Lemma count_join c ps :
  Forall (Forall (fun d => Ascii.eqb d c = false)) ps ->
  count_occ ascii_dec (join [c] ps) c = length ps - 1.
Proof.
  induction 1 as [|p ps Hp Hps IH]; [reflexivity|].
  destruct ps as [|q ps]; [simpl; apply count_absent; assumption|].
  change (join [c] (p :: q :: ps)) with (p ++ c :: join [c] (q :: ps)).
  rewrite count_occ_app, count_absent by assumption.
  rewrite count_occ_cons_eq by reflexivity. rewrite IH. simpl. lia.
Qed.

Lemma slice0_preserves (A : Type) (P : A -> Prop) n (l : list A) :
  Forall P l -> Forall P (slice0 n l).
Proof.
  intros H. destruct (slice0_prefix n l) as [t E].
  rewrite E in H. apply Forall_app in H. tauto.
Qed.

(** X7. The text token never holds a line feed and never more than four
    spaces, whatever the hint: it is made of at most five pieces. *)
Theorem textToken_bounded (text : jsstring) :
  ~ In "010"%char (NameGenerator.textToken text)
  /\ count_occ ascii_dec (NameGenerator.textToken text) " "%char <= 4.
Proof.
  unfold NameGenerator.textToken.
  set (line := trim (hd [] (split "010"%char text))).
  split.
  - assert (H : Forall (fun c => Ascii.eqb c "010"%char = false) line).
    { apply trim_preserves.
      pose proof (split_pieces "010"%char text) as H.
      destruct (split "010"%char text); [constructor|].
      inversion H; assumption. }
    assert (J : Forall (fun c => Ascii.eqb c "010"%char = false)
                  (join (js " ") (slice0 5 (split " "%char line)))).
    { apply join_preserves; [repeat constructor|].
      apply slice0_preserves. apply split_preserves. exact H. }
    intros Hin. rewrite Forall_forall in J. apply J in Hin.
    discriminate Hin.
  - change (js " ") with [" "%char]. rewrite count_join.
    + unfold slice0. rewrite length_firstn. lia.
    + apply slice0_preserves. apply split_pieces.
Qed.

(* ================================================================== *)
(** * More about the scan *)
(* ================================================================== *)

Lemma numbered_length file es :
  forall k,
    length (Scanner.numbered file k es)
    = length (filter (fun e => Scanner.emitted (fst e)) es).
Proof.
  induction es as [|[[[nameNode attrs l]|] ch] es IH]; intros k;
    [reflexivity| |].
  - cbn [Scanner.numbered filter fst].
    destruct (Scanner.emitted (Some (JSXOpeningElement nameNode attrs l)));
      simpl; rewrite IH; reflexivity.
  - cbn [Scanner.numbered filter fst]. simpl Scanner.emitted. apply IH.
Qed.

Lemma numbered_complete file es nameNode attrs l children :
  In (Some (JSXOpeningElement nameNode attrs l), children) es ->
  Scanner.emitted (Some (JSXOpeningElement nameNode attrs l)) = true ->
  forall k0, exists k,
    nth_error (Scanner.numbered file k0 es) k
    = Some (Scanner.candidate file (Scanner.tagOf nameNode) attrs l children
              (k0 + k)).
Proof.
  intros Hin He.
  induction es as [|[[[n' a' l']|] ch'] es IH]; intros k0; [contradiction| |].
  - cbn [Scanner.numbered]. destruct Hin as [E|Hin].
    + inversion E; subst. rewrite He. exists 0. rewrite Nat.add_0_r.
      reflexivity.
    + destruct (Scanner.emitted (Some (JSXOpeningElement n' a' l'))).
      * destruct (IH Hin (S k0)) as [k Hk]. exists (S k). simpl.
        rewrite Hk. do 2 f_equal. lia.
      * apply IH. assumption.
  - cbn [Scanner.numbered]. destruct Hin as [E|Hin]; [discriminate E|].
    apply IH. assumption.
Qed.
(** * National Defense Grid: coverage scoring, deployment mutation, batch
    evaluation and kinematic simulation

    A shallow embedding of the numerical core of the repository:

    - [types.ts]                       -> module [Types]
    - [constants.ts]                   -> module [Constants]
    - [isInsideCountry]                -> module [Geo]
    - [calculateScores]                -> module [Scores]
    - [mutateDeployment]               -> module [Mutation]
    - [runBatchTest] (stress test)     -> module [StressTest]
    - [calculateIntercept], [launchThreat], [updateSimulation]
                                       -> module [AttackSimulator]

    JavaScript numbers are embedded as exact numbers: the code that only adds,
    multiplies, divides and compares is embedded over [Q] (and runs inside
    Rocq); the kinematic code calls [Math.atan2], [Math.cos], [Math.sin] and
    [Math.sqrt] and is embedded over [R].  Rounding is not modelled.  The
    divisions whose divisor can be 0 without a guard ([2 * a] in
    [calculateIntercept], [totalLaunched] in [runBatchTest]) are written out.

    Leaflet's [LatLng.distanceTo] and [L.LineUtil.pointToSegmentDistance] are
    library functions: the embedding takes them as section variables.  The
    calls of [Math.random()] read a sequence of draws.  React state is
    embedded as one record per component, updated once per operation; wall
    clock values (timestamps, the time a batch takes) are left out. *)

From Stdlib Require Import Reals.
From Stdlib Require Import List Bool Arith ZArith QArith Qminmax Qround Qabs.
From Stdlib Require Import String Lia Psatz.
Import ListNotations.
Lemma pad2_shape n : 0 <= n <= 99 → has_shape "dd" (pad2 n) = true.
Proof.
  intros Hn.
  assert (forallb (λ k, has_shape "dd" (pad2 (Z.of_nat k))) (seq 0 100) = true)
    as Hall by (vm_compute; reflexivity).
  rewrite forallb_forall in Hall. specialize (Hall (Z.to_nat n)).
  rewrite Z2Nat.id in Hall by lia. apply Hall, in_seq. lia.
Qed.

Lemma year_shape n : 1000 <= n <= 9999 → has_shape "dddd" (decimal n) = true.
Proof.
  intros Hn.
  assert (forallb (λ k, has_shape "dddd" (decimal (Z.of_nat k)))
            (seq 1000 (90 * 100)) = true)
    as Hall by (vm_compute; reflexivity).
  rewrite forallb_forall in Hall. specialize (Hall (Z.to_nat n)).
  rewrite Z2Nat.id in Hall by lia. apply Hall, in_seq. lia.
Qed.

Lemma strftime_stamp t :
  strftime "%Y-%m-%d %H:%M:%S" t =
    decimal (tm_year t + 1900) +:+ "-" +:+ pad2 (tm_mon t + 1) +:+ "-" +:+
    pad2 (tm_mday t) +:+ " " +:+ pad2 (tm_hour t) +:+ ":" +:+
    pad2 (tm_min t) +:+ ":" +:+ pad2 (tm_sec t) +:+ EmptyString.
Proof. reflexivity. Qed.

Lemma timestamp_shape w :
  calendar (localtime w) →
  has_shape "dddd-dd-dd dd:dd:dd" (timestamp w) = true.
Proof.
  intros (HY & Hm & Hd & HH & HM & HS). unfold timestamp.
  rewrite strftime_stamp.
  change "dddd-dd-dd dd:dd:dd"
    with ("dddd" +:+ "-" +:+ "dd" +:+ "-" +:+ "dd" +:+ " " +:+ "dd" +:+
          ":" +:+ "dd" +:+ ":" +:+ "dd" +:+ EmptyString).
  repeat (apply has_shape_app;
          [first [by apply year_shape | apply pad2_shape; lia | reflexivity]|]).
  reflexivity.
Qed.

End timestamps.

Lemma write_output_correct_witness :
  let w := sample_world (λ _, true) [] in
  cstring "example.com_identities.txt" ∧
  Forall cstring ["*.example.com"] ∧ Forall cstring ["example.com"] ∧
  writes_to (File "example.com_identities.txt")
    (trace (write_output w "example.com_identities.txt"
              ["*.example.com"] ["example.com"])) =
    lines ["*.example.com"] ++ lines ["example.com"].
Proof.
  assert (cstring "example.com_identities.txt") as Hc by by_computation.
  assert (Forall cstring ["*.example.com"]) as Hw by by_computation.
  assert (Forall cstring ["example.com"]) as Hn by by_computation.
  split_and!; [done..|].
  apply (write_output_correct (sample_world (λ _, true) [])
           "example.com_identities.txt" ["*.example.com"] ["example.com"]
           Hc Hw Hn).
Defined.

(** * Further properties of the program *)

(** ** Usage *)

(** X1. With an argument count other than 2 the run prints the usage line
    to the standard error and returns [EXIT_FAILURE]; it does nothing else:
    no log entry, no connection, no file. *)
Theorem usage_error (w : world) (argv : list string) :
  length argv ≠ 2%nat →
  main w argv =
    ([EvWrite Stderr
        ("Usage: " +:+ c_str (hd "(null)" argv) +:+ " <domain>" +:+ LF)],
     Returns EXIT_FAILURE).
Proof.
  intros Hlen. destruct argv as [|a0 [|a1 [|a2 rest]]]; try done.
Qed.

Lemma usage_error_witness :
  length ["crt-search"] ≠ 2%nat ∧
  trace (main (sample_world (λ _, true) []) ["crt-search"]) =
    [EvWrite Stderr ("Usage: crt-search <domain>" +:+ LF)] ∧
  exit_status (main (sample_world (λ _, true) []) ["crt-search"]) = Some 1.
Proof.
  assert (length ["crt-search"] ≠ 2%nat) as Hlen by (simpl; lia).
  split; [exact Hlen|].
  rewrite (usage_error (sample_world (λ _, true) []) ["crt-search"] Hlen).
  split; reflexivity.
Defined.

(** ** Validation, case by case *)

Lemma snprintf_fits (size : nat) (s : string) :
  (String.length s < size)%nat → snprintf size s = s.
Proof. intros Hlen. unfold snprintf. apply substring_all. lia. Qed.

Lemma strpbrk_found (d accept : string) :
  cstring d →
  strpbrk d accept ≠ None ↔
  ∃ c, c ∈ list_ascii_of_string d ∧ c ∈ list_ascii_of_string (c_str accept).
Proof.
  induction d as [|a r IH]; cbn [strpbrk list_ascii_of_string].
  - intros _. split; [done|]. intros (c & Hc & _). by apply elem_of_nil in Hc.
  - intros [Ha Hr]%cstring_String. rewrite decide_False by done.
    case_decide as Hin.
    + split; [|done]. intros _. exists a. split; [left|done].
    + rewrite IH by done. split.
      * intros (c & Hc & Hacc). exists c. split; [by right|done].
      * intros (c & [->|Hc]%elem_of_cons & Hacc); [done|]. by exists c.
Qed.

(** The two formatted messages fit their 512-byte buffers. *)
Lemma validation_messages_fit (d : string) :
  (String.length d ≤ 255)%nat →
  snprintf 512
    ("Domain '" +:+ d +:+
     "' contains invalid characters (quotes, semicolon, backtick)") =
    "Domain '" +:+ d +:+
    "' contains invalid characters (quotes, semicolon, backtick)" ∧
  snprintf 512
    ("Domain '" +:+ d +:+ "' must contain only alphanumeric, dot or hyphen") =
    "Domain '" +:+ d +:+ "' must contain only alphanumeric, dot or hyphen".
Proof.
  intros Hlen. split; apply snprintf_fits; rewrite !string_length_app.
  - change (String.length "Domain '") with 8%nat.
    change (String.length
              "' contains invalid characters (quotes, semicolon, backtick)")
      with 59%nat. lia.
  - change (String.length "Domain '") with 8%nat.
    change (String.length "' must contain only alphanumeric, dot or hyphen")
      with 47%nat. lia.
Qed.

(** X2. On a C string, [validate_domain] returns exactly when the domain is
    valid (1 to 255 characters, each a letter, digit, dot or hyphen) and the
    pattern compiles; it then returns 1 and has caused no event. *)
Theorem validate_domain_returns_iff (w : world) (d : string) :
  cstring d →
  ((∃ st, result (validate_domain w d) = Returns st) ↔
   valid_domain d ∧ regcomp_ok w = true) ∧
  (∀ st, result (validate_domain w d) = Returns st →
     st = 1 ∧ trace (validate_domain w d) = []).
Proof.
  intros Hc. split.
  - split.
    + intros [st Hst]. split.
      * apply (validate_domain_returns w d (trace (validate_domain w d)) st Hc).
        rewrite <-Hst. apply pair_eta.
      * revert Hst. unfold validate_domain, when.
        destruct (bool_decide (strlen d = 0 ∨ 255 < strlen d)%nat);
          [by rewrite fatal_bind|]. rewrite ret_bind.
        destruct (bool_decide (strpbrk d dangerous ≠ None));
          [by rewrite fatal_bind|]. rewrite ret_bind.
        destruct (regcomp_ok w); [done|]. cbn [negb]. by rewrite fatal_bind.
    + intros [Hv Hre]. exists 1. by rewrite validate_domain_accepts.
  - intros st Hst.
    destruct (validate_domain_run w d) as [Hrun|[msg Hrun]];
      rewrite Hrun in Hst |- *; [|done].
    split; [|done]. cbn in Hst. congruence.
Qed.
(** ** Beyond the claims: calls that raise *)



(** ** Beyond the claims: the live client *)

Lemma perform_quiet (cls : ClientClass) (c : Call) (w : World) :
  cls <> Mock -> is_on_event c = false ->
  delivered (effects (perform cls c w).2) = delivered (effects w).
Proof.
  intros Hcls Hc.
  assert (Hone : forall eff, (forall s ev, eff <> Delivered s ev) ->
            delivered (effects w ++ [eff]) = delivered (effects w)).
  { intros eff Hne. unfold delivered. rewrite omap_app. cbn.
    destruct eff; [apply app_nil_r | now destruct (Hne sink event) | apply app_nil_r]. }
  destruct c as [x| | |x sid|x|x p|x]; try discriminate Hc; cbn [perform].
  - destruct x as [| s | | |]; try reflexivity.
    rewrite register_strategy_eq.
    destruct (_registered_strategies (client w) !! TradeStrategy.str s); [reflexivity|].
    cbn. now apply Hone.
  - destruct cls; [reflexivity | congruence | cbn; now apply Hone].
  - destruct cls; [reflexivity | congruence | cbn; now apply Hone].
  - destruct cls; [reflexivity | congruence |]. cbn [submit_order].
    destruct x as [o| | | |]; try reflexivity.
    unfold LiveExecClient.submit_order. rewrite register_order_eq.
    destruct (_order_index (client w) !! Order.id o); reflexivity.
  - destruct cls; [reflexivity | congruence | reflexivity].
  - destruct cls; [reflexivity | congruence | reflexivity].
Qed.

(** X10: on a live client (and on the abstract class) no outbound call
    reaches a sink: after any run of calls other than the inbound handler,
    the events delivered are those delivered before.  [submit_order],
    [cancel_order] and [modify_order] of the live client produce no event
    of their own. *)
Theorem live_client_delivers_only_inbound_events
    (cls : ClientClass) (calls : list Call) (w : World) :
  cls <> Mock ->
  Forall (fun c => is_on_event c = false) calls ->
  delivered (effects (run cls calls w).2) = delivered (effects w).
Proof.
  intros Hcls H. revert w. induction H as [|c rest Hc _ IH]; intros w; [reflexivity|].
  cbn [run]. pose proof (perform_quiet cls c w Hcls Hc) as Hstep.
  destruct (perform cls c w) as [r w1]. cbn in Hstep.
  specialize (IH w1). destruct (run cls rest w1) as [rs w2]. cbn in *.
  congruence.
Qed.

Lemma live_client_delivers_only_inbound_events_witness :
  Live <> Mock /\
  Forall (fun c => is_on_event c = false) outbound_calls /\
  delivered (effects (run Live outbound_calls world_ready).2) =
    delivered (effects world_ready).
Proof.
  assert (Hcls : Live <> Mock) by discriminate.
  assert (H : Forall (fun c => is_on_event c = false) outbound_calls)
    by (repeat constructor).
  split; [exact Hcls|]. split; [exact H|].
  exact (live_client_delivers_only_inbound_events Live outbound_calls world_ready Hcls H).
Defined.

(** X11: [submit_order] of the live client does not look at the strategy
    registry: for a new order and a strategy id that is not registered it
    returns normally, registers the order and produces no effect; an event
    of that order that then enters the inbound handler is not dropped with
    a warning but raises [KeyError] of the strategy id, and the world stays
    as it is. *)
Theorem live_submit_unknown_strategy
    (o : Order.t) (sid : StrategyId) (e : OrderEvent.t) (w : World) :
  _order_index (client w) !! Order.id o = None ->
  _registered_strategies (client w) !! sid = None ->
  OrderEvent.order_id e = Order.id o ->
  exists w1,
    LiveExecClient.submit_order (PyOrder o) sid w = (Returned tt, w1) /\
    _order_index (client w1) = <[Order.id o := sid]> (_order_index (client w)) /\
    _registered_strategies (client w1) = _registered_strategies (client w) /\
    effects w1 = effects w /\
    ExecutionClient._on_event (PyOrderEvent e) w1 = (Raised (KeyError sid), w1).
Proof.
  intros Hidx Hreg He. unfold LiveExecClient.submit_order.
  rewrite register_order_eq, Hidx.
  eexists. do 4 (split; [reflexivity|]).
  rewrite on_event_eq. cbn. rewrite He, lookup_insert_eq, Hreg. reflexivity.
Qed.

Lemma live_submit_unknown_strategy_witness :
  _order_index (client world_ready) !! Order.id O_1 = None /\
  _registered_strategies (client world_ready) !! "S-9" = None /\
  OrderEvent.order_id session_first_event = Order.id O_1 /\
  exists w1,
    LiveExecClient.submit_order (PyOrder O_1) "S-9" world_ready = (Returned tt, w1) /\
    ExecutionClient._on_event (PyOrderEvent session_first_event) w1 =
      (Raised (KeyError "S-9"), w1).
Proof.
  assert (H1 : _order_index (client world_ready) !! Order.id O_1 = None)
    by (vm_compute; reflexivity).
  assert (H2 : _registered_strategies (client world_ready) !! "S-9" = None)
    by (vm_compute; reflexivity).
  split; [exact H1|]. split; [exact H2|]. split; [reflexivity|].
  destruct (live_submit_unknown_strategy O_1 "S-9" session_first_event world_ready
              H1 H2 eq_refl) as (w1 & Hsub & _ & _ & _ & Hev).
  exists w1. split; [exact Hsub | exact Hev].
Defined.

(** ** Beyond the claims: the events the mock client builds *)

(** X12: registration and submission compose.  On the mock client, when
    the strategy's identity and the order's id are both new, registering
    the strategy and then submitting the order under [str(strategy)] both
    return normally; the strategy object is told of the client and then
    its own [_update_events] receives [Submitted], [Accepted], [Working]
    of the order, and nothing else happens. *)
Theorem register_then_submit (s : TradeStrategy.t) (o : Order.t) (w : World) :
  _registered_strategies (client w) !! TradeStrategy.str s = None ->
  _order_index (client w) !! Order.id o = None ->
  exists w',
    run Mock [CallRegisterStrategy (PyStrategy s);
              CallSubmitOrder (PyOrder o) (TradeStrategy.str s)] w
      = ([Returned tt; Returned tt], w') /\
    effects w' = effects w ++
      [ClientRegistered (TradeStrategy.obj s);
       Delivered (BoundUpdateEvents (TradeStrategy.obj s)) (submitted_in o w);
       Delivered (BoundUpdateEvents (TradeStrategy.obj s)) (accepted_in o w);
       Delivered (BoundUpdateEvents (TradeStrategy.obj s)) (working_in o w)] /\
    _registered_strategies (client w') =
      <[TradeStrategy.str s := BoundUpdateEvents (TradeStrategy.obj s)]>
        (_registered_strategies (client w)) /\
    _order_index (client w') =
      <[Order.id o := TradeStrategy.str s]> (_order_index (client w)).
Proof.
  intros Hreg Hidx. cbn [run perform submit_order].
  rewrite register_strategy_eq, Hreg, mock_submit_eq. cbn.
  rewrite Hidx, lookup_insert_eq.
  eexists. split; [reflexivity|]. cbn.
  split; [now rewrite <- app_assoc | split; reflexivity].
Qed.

--- --- ---

Extract from the records above the lines from the one containing "evaluation and kinematic simulation" to the one containing "- [calculateIntercept], [launchThreat], [updateSimulation]", both lines included, exactly as they appear and with nothing else.

    evaluation and kinematic simulation

    A shallow embedding of the numerical core of the repository:

    - [types.ts]                       -> module [Types]
    - [constants.ts]                   -> module [Constants]
    - [isInsideCountry]                -> module [Geo]
    - [calculateScores]                -> module [Scores]
    - [mutateDeployment]               -> module [Mutation]
    - [runBatchTest] (stress test)     -> module [StressTest]
    - [calculateIntercept], [launchThreat], [updateSimulation]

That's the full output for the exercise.